Tobernalt Well

20 April 08 | Posted in Global Catholic, Saints, Spirituality

This month I went with 24 other members of my parish on a week’s pilgrimage, “Ireland – Faith & History.” We generally followed in the footsteps of St. Patrick, a patron saint of Ireland. This former slave fled and then returned to bring Christianity to the fabled isle.  He was captured by raiders sent by one of my ancestors, Niall of the Nine Hostages.

Their second patron saint, in whose steps we criss-crossed, is St. Brigid. She was the daughter of a Christian slave and an Irish chieftain. Brigid defied her father by refusing to marry, and instead trooped off with a pack of female friends to live together as a religious community. By accident (or not) she was reputedly ordained as a bishop. St. Brigid is associated with fire and milk – no doubt from her time spent in fosterage with a druid priestess.

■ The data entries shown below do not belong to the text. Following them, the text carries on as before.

(* ===== verification/PhysicalInv.v ===== *)
(** The graphs of nodes that planning is shown for, the invariant that holds
    while it goes on, and its two moves: planning reaches a node ([mark]), and
    the node it ends at produces a page set ([finish]).
    PDBAbstractPhysicalNode.h, PDBPhysicalOptimizer.h.

    [g] is the graph as built; [N] are the nodes at some time.  A node is done
    when planning has reached it, produced when its page set has a name, and
    dropped when an aggregation stores its set itself. *)

From S2P Require Import Prelude AtomicComputation PhysicalNodes PhysicalOptimizer.

(** ** Reading nodes *)

Definition no_node : PDBAbstractPhysicalNode := PDBPhysicalNode_new PDB_STRAIGHT_PIPELINE [] 0.
Definition nd (N : nodes) (i : nat) : PDBAbstractPhysicalNode := default no_node (N !! i).

Definition done (N : nodes) (i : nat) : Prop := primarySources (nd N i) <> [].
Definition produced (N : nodes) (i : nat) : Prop := (sinkPageSet (nd N i)).1 = true.
#[export] Instance done_dec N i : Decision (done N i).
Proof. unfold done. destruct (primarySources (nd N i)); [right; naive_solver|by left]. Defined.
#[export] Instance produced_dec N i : Decision (produced N i).
Proof. unfold produced. apply _. Defined.

Definition outputName (n : PDBAbstractPhysicalNode) : string :=
  match last (pipeline n) with Some c => getOutputName c | None => EmptyString end.
(** The names of the page sets that a node may create. *)
Definition names_of (n : PDBAbstractPhysicalNode) : list string :=
  let out := outputName n in
  match nodeType n with
  | PDB_STRAIGHT_PIPELINE => [out]
  | PDB_AGGREGATION_PIPELINE => [out; out +:+ "_hashed_to_send"; out +:+ "_hashed_to_recv"]
  | PDB_JOIN_SIDE_PIPELINE =>
      [out; out +:+ "_hashed_to_send"; out +:+ "_hashed_to_recv"; out +:+ "_to_shuffle"]
  end.
Definition all_names (g : nodes) : list string :=
  concat (map (fun x => names_of x.2) (map_to_list g)).
Definition scan_name (n : PDBAbstractPhysicalNode) : string :=
  match pipeline n with c :: _ => getOutputName c | [] => EmptyString end.

(** The set a pipeline ends in. *)
Definition write_of (n : PDBAbstractPhysicalNode) : option (string * string) :=
  match last (pipeline n) with
  | Some c => match kind c with KWriteSet dbName setName => Some (dbName, setName) | _ => None end
  | None => None
  end.

(** ** Well-formed graphs

    What the builder makes of a plan without unions: the links agree, there is
    no cycle, a join has its two sides, every chain ends in a set, and the
    page sets have names of their own. *)
Section wf.
Variables (cid : Z) (rank : nat -> nat) (g : nodes).
(* ===== verification/PhysicalSteps.v ===== *)
(** Planning one source: the operations of the nodes keep the invariant.
    PDBAbstractPhysicalNode.cc and the three subclasses. *)

From S2P Require Import Prelude AtomicComputation PhysicalNodes PhysicalOptimizer PhysicalInv.

(** ** What an algorithm reads and creates *)
Definition alg_reads (a : PDBPhysicalAlgorithm) : list PDBPageSetIdentifier :=
  map (fun s => source_pageSet (pageSet s)) (sources a) ++ map source_pageSet (secondarySources a).
Definition alg_creates (a : PDBPhysicalAlgorithm) : list PDBPageSetIdentifier :=
  sink_pageSet (sink a) ::
  match algorithmType a with
  | StraightPipe => []
  | DistributedAggregation s r | BroadcastForJoin s r => [sink_pageSet s; source_pageSet r]
  | ShuffleForJoin i => [sink_pageSet i]
  end.

(** ** Updates of single nodes *)
Lemma nd_alter_eq f i N : i ∈ dom N -> nd (alter f i N) i = f (nd N i).
Proof. intros Hi. unfold nd. rewrite lookup_alter_eq. by rewrite (nd_dom N i Hi). Qed.
Lemma nd_alter_ne f i j N : i <> j -> nd (alter f i N) j = nd N j.
Proof. intros Hi. unfold nd. by rewrite lookup_alter_ne. Qed.
Lemma node_at_Ok i N : i ∈ dom N -> node_at i N = Ok (nd N i) N.
Proof. intros Hi. unfold node_at. rewrite (bind_Ok _ _ _ N N) by done. by rewrite (nd_dom N i Hi). Qed.
Lemma update_Ok i f N : update_node i f N = Ok tt (alter f i N).
Proof. done. Qed.

Lemma run_update {B} i f (k : unit -> MN B) N : bind (update_node i f) k N = k tt (alter f i N).
Proof. done. Qed.
Lemma run_node_at {B} i (k : PDBAbstractPhysicalNode -> MN B) N : i ∈ dom N -> bind (node_at i) k N = k (nd N i) N.
Proof. intros Hi. by rewrite (bind_Ok _ _ _ _ _ (node_at_Ok i N Hi)). Qed.

(** ** The materialized consumers of an aggregation *)
Section materialize.
Variable n : nat.

Definition loop_measure (N : nodes) (i : nat) : nat :=
  let l := length (consumers (nd N n)) in l * (l + 1) + (l - i).

Record materialized (Dl : list nat) (N N' : nodes) : Prop := {
  mat_dom : dom N' = dom N;
  mat_self : nd N' n = set_ncons (filter (fun c => c ∉ Dl)) (nd N n);
  mat_dropped : forall d, d ∈ Dl -> nd N' d = set_nprods (filter (fun p => p <> n)) (nd N d);
  mat_other : forall i, i <> n -> i ∉ Dl -> nd N' i = nd N i
}.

Both Patrick and Brigid are associated with holy wells. We had Mass at one of them – Tobernalt Well – near Sligo. This hillside site is just off a small road into the woods. Over time this site has become a sacred grove, with banks of votive candles flickering on the pathways above the well. The effect is enchanting; a blend of natural and Christian divine energy.dsc00299.JPG

The healing stone in the center of the grove has been used as an altar for centuries; perhaps millenniums. It is located just below the well itself. It has a depression at one end where you can rest your back for back pain. On top of the stone are four indentations, said to have been left by St. Patrick’s fingers. If you rest your fingers there, some of the saint’s power is transferred to you.

I walked down the several steps into the well and dipped my hand in the water to bless myself. A clear, pure stream rushes from the source. There is a tradition that the well contains a sacred trout. I believe it – the water is cold enough to support trout.

Fr. Tom began the Mass by reminding us the site was used by Catholics to practice their faith in secret when the area was under the domination of protestant overlords. We need to remember the persecution they endured, their struggle and sacrifice, and never take the practice of our faith for granted. Today, this means standing firm instead of worrying that in some circles our faith might be considered a bit…uncool. (You actually attend Mass? Really?)

I love having Mass outdoors. Sensing the presence of God in all the elements, I fully understand why the Greeks had their temples open to the sky.

The Communion of Saints felt real under the canopy of trees. We stood with all the people who ever came to this sacred place to worship. Several local people who had come to the well joined our group at Mass. They included an elderly man who pushed his wife in a wheelchair up the stony path; a mother holding a baby and chasing a youngster who delighted in skipping around the shrine; a middle-aged woman and her dog, and two young men who knelt to light candles.

After Mass was over I followed the stream to see if I could see the sacred trout.  I didn’t find it, but I’m sure it was there, waving its tail slowly in some shadow.